В ванной, тщетно пытаясь уловить запах мыла или пудры, я вгляделся в свое лицо, едва различая отсветы на лбу и на носу, глазные впадины, шляпу. Через минуту я уже видел не себя, а только взгляд, словно отделившийся от моих глаз, тупой, нелюбопытный, апатичный взгляд. Сердце мое билось равнодушно, и та особая радость, которой я дышал, входя сюда, лишь вяло шевелилась во мне, словно кто-то водил по моей душе кистью, вверх и вниз, вниз и вверх; должно быть, звуки отступили на дальний край ночи, и я остался один, в сердцевине молчания. Словно бледность или румянец стыда, взгляд мой разлился по всему лицу, от шляпы до подбородка; потом я вышел из ванной, снова направился к столу и склонился над ним.

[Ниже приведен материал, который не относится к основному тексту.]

(** C10. [chooseSwapSurfaceFormat] has no defined result on the empty list
    (the fallback takes [front()] of it) and a result on every non-empty list.
    [isDeviceSuitable] rejects a device whose format list or present-mode list
    is empty. The device selected by the start-up passed [isDeviceSuitable],
    and it is still the selected device when [initSwapchain] runs, so the list
    that [initSwapchain] passes to [chooseSwapSurfaceFormat] is not empty and
    the selection returns a format [r]. Accordingly [initSwapchain], run after
    the first five steps, never ends undefined because of the format list: it
    ends undefined only when the extent or the image count is undefined (a
    violated [std::clamp] precondition); when these two are defined it goes on
    to the creation call; and when it returns, the stored swapchain format is
    the format of [r]. The same holds for the whole constructor: it ends
    undefined only through one of the two clamps on the snapshot of a suitable
    device, never through [front()] of an empty list. *)
Theorem chooseSwapSurfaceFormat_defined_at_swapchain_creation :
  chooseSwapSurfaceFormat [] = Undefined
  /\ (forall first rest,
        exists r, chooseSwapSurfaceFormat (first :: rest) = Ret r)
  /\ (forall phys_dev,
        getSurfaceFormatsKHR phys_dev = []
        \/ getSurfacePresentModesKHR phys_dev = [] ->
        isDeviceSuitable phys_dev = false)
  /\ (forall pf s,
        Application_ctor pf s
        = (startup_before_swapchain pf;; initSwapchain pf;;
           initSwapchainImageViews pf;; initGraphicsPipeline pf) s)
  /\ (forall pf s,
        startup_before_swapchain pf initial_state = (Ret tt, s) ->
        exists phys_dev r,
          physical_device_ s = Some phys_dev
          /\ isDeviceSuitable phys_dev = true
          /\ formats (querySwapchainSupportDetails phys_dev) <> []
          /\ present_modes (querySwapchainSupportDetails phys_dev) <> []
          /\ chooseSwapSurfaceFormat
               (formats (querySwapchainSupportDetails phys_dev)) = Ret r
          /\ (forall s',
                initSwapchain pf s = (Undefined, s') ->
                chooseSwapExtent
                  (capabilities (querySwapchainSupportDetails phys_dev))
                = Undefined
                \/ initSwapchain_image_count
                     (capabilities (querySwapchainSupportDetails phys_dev))
                   = Undefined)
          /\ (forall s',
                initSwapchain pf s = (Ret tt, s') ->
                swapchain_format_ s' = format r)
          /\ (forall extent image_count,
                chooseSwapExtent
                  (capabilities (querySwapchainSupportDetails phys_dev))
                = Ret extent ->
                initSwapchain_image_count
                  (capabilities (querySwapchainSupportDetails phys_dev))
                = Ret image_count ->
                fst (initSwapchain pf s)
                = if createSwapchainKHR_succeeds pf then Ret tt
                  else Throw (SystemError "vk::Device::createSwapchainKHR")))
  /\ (forall pf s',
        Application_ctor pf initial_state = (Undefined, s') ->
        exists phys_dev,
          phys_dev ∈ enumeratePhysicalDevices pf
          /\ isDeviceSuitable phys_dev = true
          /\ (chooseSwapExtent
                (capabilities (querySwapchainSupportDetails phys_dev))
              = Undefined
              \/ initSwapchain_image_count
                   (capabilities (querySwapchainSupportDetails phys_dev))
                 = Undefined)).
Proof.
  split; [reflexivity |].
  split.
  { intros first rest.
    destruct (chooseSwapSurfaceFormat_nonempty first rest) as (r & Hr & _).
    exists r. assumption. }
  split.
  { intros phys_dev Hempty.
    destruct (isDeviceSuitable phys_dev) eqn:Hsuit; [| reflexivity].
    apply isDeviceSuitable_true in Hsuit as (_ & _ & Hf & Hp).
    destruct Hempty; contradiction. }
  split; [apply Application_ctor_split |].
  assert (Hstartup : forall pf s,
            startup_before_swapchain pf initial_state = (Ret tt, s) ->
            exists phys_dev r g p,
              phys_dev ∈ enumeratePhysicalDevices pf
              /\ physical_device_ s = Some phys_dev
              /\ device_ s = Some Device
              /\ graphics (queue_family_indices_ s) = Some g
              /\ present (queue_family_indices_ s) = Some p
              /\ isDeviceSuitable phys_dev = true
              /\ getSurfaceFormatsKHR phys_dev <> []
              /\ getSurfacePresentModesKHR phys_dev <> []
              /\ chooseSwapSurfaceFormat (getSurfaceFormatsKHR phys_dev)
                 = Ret r).
  { intros pf s Hstart.
    apply startup_before_swapchain_Ret in Hstart
      as (phys_dev & g & t & c & p & lines & Hin & Hsuit & Hq & ->).
    pose proof (proj1 (isDeviceSuitable_true phys_dev) Hsuit)
      as (_ & _ & Hf & Hp).
    destruct (getSurfaceFormatsKHR phys_dev) as [| first rest] eqn:Hfmt;
      [contradiction |].
    destruct (chooseSwapSurfaceFormat_nonempty first rest) as (r & Hr & _).
    exists phys_dev, r, g, p. simpl. rewrite Hq, Hfmt. simpl.
    repeat (split; [first [assumption | reflexivity | discriminate] |]).
    assumption. }
  split.
  - intros pf s Hstart.
    destruct (Hstartup pf s Hstart)
      as (phys_dev & r & g & p & _ & Hphys & Hdev & Hg & Hp & Hsuit & Hf
          & Hm & Hr).
    destruct (initSwapchain_with_selected_format pf s phys_dev Device g p r
                Hphys Hdev Hg Hp Hr) as (Hundef & Hret & Hdefined).
    exists phys_dev, r. simpl.
    repeat (split; [assumption |]). assumption.
  - intros pf s' Hctor. rewrite Application_ctor_split in Hctor.
    apply M_bind_Undefined in Hctor as [(u & s & Hstart & Hctor) | Hstart];
      [| exfalso; exact (startup_before_swapchain_defined _ _ Hstart)].
    destruct u.
    destruct (Hstartup pf s Hstart)
      as (phys_dev & r & g & p & Hin & Hphys & Hdev & Hg & Hp & Hsuit & _
          & _ & Hr).
    destruct (initSwapchain_with_selected_format pf s phys_dev Device g p r
                Hphys Hdev Hg Hp Hr) as (Hundef & _ & _).
    exists phys_dev. split; [assumption |]. split; [assumption |]. simpl.
    apply M_bind_Undefined in Hctor as [(u & s6 & Hstep & Hctor) | Hstep];
      [| exact (Hundef _ Hstep)].
    exfalso.
    apply initSwapchain_Ret in Hstep as (phys_dev' & create_info & _ & _ & ->).
    apply M_bind_Undefined in Hctor as [(u' & s7 & Hstep & Hctor) | Hstep].
    + apply initSwapchainImageViews_Ret in Hstep. subst s7.
      apply initGraphicsPipeline_Undefined in Hctor. simpl in Hctor.
      congruence.
    + unfold initSwapchainImageViews in Hstep.
      cbv [mbind M_bind gets] in Hstep.
      apply initSwapchainImageViews_loop_Undefined in Hstep.
      simpl in Hstep. congruence.
Qed.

Свет падал отвесно, с потолка, и, достигнув предметов, стоящих на столе, легко пронзал их насквозь. У вазы для фруктов были две вмятины по краю, ручка неуклюже торчала. Три маленьких, даже с виду кислых яблока лежали сбоку, а на дне, в середине, виднелись царапины и пятна, которые тщетно пытались оттереть. Рядом, слева от толстой ножки, лежали золотые часики без одной стрелки, а ножка и вся ваза немилосердно давили на нитяное кружево, рисунок которого искажали дырочки и какие-то нелепые пятна. На углу стола, все там же, слева, между часиками и краем, где чуть помятый синий бархат был освещен сильнее, лежали, угрожая свалиться, еще два яблочка: одно — подгнившее, красно-темное, другое — тоже подгнившее, но зеленое. Внизу, на толстом ковре, как раз между моими ботинками и тенью стола, валялся маленький розовый пояс с резинками и металлическими застежками, мятый, мягкий, бесформенный пояс, выражавший покорность и ленивый протест. Не двигаясь с места, я увидел под столом бутылку и несколько только что скатившихся яблок. Посреди стола всасывали свет два высохших лимона в белых пятнах, медленно разлагавшихся, пока я на них глядел. Бутыль с кьянти стояла наклонно, опираясь на что-то невидимое мне; в одном из бокалов еще оставалось вино, осевшее по стенкам лоснящейся лиловой спиралью. Другой бокал, пустой, хранил дыхание того, кто залпом его выпил, оставив на дне кружок размером с монету. Справа, под пустой серебряной рамкой с треснутым стеклом, я увидел бумажку в один песо и несколько золоченых и посеребренных монеток. Добавить ко всему тому, что я видел и забыл, — к потертому бархату, чья синева передавалась бокалам, рваному кружеву, говорившему о давней небрежности и нетерпении, пачки сигарет, полные, пустые, смятые, справа, у края стола. Лежали там и сигареты без пачек, со следами вина, крошащиеся, слишком сильно набитые. И наконец еще лежали перчатки на меху, словно руки с чуть растопыренными пальцами; нет, скорее казалось, что руки, на которые их надевали, постепенно передали им свою форму, и тепло, и фосфорный запах пота, и все это со временем станет щемящим воспоминанием. Больше не было ничего, не было и звуков, ни в квартире, ни во всем доме.